What needs to be done: Set down a word-for-word copy of the data below, limited to the lines from the first through the line with "characters are the".

________________________________________

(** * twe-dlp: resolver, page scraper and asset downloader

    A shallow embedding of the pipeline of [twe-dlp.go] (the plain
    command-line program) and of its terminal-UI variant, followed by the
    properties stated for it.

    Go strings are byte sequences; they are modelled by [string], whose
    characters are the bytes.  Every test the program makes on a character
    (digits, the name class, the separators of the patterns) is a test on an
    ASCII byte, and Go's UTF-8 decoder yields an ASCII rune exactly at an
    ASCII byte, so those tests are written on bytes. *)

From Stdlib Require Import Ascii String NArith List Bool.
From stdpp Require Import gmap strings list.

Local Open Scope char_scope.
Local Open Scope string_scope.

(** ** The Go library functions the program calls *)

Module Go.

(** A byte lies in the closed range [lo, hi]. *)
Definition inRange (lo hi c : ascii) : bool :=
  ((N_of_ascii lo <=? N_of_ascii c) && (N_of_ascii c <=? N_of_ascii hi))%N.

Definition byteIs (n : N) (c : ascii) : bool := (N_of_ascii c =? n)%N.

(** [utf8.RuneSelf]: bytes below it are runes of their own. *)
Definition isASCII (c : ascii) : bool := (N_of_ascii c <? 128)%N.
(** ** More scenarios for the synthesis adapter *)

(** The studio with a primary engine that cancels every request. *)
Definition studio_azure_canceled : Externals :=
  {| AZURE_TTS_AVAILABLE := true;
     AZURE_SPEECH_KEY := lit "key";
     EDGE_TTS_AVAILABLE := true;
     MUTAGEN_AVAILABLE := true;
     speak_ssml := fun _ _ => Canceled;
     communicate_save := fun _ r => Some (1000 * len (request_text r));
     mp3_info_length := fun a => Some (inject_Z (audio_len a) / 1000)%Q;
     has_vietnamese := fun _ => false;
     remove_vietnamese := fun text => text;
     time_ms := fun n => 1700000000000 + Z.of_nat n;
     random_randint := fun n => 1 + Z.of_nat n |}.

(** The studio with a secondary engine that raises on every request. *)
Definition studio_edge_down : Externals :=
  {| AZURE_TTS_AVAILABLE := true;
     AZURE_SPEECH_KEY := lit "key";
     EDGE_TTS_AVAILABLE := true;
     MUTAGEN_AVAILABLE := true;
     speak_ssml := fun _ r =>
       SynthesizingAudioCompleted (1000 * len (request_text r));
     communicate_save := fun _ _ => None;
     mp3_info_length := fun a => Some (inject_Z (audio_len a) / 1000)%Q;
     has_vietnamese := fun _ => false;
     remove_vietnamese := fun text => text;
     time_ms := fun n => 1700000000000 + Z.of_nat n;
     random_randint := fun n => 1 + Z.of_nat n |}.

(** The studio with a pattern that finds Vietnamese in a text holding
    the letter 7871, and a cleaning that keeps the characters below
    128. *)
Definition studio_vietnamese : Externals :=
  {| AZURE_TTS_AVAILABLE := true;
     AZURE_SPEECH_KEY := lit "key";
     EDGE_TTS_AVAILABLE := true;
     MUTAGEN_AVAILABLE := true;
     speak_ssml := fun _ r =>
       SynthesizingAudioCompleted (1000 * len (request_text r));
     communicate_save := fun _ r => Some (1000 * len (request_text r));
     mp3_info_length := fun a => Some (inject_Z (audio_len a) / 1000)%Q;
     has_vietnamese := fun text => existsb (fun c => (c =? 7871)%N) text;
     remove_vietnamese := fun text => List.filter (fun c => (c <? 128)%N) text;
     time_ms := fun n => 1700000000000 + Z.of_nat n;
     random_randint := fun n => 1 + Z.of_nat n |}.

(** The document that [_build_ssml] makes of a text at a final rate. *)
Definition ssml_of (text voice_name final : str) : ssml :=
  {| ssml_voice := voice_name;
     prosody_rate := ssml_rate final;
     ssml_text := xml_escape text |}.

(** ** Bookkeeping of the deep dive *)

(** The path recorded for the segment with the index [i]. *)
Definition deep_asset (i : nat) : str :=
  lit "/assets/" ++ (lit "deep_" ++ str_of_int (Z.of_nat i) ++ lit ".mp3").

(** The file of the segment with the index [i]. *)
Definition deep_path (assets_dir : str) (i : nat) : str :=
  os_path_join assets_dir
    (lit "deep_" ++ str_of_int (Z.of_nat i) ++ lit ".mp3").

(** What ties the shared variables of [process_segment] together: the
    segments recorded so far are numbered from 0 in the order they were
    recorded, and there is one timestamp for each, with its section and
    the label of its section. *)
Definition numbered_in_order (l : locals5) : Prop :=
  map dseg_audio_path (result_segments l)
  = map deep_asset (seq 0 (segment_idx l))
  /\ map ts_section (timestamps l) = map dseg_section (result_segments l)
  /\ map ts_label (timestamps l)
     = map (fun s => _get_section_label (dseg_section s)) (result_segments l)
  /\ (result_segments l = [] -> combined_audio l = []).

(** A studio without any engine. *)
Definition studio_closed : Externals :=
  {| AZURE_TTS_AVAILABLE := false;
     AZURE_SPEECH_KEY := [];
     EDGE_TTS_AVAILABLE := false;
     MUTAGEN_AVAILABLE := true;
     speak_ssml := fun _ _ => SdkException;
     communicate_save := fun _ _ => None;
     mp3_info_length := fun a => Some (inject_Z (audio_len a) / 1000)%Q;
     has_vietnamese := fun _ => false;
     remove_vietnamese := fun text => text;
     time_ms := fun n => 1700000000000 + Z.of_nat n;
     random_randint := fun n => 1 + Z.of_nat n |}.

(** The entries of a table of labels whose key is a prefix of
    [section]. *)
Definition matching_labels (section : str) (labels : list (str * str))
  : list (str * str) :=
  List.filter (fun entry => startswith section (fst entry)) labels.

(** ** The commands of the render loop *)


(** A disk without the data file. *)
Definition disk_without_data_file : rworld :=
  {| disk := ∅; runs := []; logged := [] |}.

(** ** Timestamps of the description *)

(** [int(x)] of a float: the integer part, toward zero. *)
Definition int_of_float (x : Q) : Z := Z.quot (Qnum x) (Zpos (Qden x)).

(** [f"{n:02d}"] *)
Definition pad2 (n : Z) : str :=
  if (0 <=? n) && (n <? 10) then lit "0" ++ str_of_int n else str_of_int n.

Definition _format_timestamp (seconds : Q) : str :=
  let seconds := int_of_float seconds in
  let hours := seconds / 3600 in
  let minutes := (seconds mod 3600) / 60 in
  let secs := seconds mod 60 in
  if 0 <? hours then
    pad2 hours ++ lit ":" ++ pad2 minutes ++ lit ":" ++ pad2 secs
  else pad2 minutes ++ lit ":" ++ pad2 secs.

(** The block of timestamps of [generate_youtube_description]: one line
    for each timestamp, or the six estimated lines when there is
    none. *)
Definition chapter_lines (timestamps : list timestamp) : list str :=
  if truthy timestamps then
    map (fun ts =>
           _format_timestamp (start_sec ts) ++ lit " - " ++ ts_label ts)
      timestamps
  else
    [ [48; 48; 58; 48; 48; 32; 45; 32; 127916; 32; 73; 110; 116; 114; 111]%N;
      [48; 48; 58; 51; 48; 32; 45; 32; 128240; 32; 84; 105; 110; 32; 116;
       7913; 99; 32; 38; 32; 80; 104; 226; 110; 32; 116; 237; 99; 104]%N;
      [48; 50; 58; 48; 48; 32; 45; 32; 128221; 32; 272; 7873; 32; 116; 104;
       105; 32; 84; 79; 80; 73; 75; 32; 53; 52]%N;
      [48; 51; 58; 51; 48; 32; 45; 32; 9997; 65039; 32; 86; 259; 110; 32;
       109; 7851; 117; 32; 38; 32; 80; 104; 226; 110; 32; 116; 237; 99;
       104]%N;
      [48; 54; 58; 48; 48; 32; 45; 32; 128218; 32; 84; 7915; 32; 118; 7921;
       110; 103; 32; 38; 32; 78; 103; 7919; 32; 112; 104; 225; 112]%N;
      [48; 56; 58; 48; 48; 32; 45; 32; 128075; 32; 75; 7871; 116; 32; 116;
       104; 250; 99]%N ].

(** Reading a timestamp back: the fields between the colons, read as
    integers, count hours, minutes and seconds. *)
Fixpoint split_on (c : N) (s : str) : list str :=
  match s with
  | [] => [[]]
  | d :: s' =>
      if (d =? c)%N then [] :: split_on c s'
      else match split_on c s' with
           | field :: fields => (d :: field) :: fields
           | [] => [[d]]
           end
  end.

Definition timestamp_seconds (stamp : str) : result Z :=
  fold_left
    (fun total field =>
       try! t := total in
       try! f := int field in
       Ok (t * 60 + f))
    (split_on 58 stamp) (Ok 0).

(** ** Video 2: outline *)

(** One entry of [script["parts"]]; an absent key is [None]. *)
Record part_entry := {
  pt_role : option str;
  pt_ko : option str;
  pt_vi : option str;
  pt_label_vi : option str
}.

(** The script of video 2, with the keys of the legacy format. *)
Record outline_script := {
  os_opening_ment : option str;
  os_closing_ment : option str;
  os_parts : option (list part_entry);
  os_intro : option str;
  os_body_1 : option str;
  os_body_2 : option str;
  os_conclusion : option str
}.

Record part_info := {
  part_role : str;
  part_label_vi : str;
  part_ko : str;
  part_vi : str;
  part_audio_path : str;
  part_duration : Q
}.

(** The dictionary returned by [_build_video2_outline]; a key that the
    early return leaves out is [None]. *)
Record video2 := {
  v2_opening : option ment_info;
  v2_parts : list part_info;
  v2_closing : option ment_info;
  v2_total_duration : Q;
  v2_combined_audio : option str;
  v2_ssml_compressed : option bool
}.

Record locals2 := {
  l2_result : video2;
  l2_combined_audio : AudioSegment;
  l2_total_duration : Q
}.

________________________________________

Result:
(** * twe-dlp: resolver, page scraper and asset downloader

    A shallow embedding of the pipeline of [twe-dlp.go] (the plain
    command-line program) and of its terminal-UI variant, followed by the
    properties stated for it.

    Go strings are byte sequences; they are modelled by [string], whose
    characters are the bytes.  Every test the program makes on a character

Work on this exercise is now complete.